Questo senz'altro. L'Italia se vuole essere protagonista deve esserlo contribuendo a questo fattore di innovazione. Lasciatemi dire però che in realtà la qualità accademica italiana è molto alta. Quello che manca in questo anello è l'anello di congiunzione tra l'accademia e l'impresa. Per far sì che i nostri laureati STEM non debbano andare all'estero per lavorare su queste materie, ma trovino un comparto industriale che è aperto, che è disposto a ricevere le loro iniziative.
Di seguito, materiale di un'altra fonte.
(** ** Properties *)

(** C27.  Wire round trip: any sequence of clean messages written by [send] is
    read back by [receive], in order and unchanged, whatever way the kernel
    splits the byte stream and however often it interrupts the reader, as long
    as no read fails and the bytes do arrive; bytes that follow are left alone. *)
Theorem protocol_roundtrip ms rest ts :
  Forall clean ms → healthy ts → (length (ms ≫= frame) ≤ delivers ts)%nat →
  ∃ w ts', send_n ms (Writer [] None) = (Ok tt, w)
    ∧ receive_n (length ms) (Stream (written w ++ rest) ts) = Some (Ok ms, Stream rest ts').
Proof.
  intros Hc Hh Hd. destruct (receive_n_frames ms rest ts) as (ts' & Hr); [done..|].
  exists (Writer (ms ≫= frame) None), ts'. split; [by rewrite send_n_clean|done].
Qed.

Lemma protocol_roundtrip_witness :
  let ms := [Begin; Prompt 1 true (str "Password: "); Response 1 (bytes_of "hunter2")] in
  let ts := replicate 80 (Tick 0 true (Deliver 2)) in
  ∃ w ts', send_n ms (Writer [] None) = (Ok tt, w)
    ∧ receive_n (length ms) (Stream (written w ++ bytes_of "GN") ts)
      = Some (Ok ms, Stream (bytes_of "GN") ts').
Proof.
  intros ms ts. apply (protocol_roundtrip ms (bytes_of "GN") ts).
  - repeat constructor; cbn; try lia; vm_compute; try done; intros [=].
  - apply Forall_replicate. done.
  - vm_compute. lia.
Defined.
L'ultimo, il Papa ha parlato del non lasciarsi diciamo cannibalizzare, disumanizzare dalla tecnologia e forse un po per chi utilizza queste tecnologie. Già, anche senza l'IA sta avvenendo. Noi siamo molto schiavi. Oggi dell'intelligenza artificiale, della tecnologia di questi dispositivi. Come possiamo invertire la rotta e rimettere l'uomo al centro?
Beh, fondamentalmente ricordandoci quali sono i nostri fini, non facendoci direzione della macchina. La vita umana non è fatta solo di cose che hanno uno scopo. La zappa serve a zappare, un fiore non ha nessuno scopo, ma è pieno di senso. Se io regalo un fiore a una persona accade qualcosa di diverso rispetto a qualsiasi altro agire strumentale. L'agire, che è quello che ci fa veramente umani, è da rimettere al centro della nostra vita comunitaria perché non sia la relazione con la macchina ma la relazione con un altro al centro delle nostre esperienze.
Anche la macchina però forse sogna questo infatti vuole prendersi la relazione, la creatività.
Ma c'è un famoso libro che si chiedeva se gli androidi quando dormono sognano pecore elettriche, da cui nasce il film "Blade Runner". Lasciamolo alla fantascienza, quello.